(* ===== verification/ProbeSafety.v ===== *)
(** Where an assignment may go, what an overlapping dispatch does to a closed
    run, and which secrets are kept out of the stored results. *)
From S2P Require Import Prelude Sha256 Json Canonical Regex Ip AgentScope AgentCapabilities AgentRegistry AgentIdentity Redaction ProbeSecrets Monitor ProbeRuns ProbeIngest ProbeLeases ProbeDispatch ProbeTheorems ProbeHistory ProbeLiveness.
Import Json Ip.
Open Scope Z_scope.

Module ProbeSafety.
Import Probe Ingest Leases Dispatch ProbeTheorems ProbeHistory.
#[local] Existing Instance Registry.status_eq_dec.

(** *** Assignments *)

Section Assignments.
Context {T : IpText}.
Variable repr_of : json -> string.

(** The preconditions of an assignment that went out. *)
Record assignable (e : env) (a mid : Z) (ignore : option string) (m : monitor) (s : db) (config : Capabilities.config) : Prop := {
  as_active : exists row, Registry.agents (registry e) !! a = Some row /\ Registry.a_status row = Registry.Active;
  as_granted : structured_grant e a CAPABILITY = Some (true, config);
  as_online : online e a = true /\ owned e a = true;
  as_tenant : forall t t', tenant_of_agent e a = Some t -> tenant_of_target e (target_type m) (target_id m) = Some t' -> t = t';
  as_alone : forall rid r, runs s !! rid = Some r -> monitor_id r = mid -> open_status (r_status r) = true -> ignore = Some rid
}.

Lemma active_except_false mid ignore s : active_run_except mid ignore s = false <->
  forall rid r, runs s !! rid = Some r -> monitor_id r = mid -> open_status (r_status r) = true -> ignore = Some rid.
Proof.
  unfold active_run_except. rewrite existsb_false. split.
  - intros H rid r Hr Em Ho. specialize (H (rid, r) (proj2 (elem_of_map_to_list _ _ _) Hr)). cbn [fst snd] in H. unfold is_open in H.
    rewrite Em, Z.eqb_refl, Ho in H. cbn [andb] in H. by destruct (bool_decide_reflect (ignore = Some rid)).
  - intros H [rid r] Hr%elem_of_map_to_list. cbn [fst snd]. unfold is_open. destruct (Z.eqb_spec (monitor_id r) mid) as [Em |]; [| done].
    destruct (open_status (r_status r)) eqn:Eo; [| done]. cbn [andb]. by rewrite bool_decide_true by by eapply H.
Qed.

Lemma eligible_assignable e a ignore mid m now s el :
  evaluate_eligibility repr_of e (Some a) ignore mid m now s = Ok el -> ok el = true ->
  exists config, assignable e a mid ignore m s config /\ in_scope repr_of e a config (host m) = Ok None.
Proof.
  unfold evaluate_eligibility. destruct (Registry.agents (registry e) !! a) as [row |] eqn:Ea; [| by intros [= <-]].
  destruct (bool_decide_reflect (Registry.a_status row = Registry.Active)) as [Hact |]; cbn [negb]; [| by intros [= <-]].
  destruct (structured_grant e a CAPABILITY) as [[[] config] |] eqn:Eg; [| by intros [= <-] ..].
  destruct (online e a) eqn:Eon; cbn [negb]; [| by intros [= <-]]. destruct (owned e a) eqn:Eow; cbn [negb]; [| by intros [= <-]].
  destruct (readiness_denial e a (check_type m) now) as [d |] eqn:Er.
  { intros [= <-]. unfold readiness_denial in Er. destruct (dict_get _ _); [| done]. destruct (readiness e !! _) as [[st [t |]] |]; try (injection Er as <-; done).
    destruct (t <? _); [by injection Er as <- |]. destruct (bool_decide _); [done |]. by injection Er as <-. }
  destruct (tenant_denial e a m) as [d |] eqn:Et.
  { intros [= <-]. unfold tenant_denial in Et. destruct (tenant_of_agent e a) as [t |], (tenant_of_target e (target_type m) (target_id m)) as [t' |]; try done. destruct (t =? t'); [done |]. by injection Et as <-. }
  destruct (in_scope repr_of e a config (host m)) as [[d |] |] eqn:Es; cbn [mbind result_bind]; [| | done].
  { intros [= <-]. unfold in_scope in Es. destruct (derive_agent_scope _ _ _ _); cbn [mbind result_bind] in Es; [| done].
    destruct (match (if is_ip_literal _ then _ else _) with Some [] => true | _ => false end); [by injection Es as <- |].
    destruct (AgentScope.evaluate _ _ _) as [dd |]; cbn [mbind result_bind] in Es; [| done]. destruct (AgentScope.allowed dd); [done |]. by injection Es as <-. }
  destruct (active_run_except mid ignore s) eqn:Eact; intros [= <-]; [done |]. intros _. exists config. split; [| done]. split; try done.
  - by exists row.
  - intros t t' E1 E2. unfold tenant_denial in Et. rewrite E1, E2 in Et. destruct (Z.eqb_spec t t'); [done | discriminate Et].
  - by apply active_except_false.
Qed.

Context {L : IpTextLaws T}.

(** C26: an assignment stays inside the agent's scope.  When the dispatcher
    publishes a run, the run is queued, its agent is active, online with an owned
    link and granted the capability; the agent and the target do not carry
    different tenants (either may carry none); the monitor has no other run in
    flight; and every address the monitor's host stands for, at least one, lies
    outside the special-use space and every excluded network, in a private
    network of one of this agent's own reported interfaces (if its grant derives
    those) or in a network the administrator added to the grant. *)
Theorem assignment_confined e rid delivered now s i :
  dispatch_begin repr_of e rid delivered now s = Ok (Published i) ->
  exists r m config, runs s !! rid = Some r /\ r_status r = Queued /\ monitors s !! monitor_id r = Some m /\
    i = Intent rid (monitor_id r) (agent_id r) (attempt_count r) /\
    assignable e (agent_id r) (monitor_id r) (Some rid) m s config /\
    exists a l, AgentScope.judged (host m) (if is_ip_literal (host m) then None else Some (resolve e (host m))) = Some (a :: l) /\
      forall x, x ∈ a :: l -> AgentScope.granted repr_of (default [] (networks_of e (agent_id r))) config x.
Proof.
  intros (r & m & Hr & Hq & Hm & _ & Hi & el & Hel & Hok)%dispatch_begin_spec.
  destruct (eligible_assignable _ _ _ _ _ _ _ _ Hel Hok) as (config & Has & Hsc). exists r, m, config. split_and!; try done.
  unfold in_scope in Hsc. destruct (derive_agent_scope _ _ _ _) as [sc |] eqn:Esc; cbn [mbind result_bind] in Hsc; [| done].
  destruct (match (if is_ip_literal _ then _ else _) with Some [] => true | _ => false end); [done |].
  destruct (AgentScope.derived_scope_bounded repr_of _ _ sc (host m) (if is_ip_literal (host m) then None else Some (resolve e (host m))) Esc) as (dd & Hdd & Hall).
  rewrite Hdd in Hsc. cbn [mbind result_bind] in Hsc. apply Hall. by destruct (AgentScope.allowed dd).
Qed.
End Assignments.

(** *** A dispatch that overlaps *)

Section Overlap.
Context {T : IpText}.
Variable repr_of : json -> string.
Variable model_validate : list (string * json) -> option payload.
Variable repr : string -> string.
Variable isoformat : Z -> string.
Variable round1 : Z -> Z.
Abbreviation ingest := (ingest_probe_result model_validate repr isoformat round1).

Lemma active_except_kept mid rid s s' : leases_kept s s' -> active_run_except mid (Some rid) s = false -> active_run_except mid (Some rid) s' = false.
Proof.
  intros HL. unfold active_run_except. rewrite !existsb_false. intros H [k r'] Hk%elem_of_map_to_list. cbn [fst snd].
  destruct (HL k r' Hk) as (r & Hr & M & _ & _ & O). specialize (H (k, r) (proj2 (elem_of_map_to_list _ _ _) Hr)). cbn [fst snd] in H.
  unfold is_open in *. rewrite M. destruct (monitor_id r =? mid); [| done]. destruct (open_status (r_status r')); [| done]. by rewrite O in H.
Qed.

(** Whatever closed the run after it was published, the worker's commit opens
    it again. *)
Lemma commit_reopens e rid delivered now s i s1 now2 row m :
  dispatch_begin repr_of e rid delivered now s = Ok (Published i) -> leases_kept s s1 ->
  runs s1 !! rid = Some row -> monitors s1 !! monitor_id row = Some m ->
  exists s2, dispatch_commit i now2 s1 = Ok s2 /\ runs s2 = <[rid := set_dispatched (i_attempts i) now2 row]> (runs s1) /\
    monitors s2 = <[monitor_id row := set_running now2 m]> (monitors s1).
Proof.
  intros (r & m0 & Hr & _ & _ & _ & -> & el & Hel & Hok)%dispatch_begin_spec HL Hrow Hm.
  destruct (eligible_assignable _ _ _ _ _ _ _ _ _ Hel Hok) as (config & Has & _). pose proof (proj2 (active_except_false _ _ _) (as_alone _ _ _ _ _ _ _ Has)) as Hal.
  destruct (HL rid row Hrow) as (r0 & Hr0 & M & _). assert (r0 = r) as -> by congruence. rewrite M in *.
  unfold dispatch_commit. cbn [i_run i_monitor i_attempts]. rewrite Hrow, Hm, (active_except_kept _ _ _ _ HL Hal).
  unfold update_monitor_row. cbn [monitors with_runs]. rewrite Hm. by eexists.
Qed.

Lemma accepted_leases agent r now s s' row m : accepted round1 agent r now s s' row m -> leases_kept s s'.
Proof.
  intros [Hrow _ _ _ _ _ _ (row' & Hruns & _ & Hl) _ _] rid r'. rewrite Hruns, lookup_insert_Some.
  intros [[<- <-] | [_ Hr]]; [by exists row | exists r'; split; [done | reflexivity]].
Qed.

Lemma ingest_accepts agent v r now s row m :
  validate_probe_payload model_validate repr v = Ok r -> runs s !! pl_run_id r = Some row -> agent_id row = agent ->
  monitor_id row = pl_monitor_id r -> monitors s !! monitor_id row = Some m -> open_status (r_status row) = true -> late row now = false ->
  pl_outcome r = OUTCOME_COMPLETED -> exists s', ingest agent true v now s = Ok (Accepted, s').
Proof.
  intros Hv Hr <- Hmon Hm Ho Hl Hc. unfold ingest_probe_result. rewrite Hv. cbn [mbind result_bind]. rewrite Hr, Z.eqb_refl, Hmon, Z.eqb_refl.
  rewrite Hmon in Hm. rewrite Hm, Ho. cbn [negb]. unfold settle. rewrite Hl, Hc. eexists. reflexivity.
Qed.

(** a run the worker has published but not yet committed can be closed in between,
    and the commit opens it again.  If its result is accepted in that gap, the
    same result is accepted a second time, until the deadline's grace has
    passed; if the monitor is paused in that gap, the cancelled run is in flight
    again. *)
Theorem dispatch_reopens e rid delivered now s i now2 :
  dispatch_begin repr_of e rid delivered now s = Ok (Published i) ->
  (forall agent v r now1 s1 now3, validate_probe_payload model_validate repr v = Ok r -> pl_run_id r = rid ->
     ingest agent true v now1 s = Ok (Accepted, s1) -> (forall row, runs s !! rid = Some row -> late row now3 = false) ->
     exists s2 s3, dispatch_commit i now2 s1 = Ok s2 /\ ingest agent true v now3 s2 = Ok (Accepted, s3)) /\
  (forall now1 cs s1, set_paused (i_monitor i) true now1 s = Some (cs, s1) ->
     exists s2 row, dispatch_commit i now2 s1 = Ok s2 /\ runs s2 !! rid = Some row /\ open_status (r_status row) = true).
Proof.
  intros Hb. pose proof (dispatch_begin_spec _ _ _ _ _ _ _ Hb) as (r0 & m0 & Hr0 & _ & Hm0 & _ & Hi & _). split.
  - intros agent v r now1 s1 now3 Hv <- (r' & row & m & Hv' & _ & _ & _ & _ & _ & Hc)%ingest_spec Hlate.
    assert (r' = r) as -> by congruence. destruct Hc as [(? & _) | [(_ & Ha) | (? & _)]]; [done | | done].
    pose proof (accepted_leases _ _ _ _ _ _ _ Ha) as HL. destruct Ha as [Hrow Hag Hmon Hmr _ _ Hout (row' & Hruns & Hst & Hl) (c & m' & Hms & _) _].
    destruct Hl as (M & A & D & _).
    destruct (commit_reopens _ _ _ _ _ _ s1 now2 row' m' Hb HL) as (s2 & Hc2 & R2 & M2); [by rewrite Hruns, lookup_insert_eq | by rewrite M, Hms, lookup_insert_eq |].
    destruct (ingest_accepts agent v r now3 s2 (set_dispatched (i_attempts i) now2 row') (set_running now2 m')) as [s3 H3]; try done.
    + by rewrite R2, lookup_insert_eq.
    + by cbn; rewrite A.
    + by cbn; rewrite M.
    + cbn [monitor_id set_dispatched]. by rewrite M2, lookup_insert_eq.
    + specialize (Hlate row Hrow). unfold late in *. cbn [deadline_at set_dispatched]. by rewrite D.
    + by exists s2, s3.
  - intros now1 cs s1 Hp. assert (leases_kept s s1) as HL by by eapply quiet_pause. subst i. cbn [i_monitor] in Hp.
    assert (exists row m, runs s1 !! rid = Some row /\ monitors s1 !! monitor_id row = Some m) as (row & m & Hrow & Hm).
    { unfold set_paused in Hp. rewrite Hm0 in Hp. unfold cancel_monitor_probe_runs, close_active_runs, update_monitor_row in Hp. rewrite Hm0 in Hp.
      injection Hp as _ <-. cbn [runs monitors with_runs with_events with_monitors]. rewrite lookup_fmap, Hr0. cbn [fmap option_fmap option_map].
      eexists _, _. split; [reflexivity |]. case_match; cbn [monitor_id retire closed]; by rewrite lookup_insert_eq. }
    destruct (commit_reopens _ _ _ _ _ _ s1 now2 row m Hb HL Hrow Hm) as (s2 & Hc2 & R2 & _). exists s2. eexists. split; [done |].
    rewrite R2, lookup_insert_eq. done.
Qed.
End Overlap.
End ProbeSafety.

◇ ◇ ◇ ◇

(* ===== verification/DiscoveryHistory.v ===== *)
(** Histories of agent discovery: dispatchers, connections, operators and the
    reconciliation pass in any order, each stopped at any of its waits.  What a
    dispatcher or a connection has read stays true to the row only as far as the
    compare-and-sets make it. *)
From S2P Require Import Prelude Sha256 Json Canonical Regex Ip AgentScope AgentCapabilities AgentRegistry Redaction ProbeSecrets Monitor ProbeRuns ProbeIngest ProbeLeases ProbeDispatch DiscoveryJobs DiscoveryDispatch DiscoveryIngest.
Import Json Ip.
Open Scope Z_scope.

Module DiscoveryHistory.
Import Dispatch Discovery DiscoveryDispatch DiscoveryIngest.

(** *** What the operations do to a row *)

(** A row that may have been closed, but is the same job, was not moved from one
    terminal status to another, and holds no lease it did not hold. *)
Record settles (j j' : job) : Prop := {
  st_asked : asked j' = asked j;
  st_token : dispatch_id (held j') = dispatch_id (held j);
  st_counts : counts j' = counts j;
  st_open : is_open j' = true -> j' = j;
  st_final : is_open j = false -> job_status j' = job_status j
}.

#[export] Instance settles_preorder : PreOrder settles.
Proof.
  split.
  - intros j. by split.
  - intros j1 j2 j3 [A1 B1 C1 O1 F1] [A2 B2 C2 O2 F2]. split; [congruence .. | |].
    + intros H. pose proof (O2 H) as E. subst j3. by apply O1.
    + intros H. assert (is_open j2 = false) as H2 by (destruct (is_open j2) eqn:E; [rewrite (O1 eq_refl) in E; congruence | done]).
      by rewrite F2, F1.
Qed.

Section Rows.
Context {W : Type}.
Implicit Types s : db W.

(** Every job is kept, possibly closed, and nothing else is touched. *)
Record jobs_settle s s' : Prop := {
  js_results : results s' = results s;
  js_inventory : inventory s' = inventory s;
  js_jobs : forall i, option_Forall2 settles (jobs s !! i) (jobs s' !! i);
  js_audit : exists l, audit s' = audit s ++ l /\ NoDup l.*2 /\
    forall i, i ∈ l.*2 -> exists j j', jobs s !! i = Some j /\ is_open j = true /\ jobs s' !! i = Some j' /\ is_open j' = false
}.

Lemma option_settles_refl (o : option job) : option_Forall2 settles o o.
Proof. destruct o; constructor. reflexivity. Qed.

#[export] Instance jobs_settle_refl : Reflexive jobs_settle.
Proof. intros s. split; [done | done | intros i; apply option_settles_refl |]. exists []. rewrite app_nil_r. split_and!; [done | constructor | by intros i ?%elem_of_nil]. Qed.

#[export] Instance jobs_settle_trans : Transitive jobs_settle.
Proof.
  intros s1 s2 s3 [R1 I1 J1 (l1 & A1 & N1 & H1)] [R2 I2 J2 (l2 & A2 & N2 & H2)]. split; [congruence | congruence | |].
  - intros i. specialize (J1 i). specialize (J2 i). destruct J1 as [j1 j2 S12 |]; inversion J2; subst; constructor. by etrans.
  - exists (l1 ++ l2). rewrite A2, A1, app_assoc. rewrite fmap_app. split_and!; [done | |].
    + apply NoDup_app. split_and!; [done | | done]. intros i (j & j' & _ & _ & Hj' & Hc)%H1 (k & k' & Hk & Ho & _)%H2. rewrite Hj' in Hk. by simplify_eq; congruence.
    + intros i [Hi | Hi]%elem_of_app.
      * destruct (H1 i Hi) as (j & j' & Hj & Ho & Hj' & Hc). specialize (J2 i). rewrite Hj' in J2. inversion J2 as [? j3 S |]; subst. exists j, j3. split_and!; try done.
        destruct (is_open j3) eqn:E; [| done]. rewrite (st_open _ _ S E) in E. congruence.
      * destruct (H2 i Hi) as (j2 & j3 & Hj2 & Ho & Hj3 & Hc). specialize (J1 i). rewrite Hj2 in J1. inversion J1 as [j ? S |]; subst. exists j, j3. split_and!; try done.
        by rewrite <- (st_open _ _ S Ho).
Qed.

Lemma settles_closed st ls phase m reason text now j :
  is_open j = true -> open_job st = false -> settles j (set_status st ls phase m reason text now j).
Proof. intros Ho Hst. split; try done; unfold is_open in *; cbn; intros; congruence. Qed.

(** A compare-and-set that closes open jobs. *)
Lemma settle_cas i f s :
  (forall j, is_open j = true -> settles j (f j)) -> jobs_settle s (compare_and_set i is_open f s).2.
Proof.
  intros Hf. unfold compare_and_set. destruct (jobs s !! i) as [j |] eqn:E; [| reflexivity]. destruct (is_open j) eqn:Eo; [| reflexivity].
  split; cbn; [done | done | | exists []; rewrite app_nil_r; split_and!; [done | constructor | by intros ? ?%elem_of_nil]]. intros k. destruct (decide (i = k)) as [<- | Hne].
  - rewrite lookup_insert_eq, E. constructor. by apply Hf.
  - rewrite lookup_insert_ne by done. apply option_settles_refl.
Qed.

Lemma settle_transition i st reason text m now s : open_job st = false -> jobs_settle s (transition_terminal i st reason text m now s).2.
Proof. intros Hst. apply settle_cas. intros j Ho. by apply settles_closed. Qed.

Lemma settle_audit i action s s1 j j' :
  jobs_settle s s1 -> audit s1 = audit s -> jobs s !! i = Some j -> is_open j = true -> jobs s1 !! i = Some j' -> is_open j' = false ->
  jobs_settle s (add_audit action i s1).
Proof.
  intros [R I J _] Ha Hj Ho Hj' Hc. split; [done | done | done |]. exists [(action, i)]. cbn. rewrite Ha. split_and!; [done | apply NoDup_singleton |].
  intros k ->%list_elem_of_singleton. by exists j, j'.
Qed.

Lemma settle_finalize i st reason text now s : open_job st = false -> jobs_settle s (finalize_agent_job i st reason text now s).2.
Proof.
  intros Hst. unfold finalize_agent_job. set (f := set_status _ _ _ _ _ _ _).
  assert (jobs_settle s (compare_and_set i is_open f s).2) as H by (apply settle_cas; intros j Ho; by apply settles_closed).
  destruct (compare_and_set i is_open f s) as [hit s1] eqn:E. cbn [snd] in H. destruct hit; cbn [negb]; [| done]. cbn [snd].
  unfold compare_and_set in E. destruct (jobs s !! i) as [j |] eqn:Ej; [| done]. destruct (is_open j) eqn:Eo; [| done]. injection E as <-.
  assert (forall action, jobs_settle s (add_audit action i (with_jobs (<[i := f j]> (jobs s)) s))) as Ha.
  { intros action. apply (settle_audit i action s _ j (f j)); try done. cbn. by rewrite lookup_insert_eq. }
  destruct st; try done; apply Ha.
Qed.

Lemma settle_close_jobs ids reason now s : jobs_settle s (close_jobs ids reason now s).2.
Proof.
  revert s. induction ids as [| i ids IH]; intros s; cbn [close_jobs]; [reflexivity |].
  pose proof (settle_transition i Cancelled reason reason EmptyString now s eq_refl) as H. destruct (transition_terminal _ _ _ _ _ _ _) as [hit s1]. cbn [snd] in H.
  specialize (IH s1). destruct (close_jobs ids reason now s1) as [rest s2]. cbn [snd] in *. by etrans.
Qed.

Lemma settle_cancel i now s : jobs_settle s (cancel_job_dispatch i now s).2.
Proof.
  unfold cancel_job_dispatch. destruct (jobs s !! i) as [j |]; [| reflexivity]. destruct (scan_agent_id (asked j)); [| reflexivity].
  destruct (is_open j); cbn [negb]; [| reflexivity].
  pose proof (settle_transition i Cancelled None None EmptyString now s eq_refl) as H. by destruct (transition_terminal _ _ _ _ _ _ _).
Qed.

◇ ◇ ◇ ◇

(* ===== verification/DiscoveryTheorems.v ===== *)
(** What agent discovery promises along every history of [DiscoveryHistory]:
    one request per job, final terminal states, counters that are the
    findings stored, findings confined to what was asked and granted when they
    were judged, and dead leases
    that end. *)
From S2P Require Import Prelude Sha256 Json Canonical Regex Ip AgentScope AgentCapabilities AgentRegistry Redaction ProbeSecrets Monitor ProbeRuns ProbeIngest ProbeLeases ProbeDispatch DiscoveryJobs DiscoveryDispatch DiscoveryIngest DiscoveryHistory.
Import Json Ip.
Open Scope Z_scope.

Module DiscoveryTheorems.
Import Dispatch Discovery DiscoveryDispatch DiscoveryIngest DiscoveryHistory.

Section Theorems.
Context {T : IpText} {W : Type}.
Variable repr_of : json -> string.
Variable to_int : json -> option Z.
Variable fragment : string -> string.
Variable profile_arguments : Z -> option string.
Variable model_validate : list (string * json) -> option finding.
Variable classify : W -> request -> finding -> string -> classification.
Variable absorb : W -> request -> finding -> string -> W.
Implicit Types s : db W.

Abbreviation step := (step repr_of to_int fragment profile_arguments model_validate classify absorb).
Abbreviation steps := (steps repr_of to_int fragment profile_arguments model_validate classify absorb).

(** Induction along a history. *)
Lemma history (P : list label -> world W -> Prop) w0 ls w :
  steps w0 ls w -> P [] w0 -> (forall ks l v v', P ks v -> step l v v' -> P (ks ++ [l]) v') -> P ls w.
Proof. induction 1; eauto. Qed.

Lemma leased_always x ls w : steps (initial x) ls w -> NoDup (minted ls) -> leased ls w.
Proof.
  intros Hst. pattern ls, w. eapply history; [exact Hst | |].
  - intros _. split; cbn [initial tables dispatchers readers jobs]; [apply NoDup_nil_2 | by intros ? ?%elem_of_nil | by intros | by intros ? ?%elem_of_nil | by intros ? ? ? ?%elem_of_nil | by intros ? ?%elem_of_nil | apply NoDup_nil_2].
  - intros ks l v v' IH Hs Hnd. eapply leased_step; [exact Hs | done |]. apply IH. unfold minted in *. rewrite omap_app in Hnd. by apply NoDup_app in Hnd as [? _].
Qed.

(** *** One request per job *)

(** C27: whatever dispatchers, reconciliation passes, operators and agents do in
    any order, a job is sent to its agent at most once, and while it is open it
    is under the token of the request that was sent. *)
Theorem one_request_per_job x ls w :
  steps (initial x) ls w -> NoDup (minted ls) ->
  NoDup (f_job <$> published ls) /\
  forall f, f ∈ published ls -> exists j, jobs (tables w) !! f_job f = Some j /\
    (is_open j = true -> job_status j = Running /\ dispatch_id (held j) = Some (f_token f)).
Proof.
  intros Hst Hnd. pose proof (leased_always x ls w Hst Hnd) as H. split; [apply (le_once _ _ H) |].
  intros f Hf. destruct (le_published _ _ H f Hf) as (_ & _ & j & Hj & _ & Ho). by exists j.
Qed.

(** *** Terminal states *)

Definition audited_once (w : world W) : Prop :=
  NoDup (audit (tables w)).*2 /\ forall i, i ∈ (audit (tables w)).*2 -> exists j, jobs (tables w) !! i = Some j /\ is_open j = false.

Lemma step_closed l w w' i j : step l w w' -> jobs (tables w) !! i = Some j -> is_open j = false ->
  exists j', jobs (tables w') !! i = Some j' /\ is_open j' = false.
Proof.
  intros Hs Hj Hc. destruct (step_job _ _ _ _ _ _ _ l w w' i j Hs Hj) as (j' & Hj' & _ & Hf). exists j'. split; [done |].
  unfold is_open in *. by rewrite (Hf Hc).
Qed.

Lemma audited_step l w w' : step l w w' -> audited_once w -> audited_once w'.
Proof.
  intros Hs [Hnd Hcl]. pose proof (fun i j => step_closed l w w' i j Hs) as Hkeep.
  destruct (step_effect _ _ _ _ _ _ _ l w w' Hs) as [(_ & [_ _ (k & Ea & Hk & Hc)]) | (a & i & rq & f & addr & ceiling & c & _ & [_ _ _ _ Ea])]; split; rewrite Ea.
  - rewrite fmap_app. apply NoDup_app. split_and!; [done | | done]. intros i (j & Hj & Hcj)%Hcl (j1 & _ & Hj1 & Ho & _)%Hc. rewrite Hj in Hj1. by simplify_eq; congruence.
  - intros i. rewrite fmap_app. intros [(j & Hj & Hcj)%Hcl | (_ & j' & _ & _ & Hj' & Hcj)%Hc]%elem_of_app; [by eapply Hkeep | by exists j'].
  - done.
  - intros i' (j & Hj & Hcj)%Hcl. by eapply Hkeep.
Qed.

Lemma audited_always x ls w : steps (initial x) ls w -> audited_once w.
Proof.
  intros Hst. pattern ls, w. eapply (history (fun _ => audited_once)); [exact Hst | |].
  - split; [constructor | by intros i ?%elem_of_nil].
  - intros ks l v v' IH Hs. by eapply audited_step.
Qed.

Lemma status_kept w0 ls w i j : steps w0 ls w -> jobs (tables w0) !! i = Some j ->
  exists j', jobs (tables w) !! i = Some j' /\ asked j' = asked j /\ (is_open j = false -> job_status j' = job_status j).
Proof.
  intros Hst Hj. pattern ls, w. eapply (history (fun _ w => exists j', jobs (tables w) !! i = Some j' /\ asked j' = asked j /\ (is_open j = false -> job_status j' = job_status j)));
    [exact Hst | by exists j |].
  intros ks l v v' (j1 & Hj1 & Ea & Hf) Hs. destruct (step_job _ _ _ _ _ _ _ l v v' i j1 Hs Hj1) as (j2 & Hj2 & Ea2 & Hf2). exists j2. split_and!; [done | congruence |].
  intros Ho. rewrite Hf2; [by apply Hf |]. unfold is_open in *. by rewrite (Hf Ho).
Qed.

◇ ◇ ◇ ◇

**PROBLEM DESCRIPTION:**
For the listing above, state how many lines contain the word "eapply", with no other words.

**THE COMPLETED TASK:**
9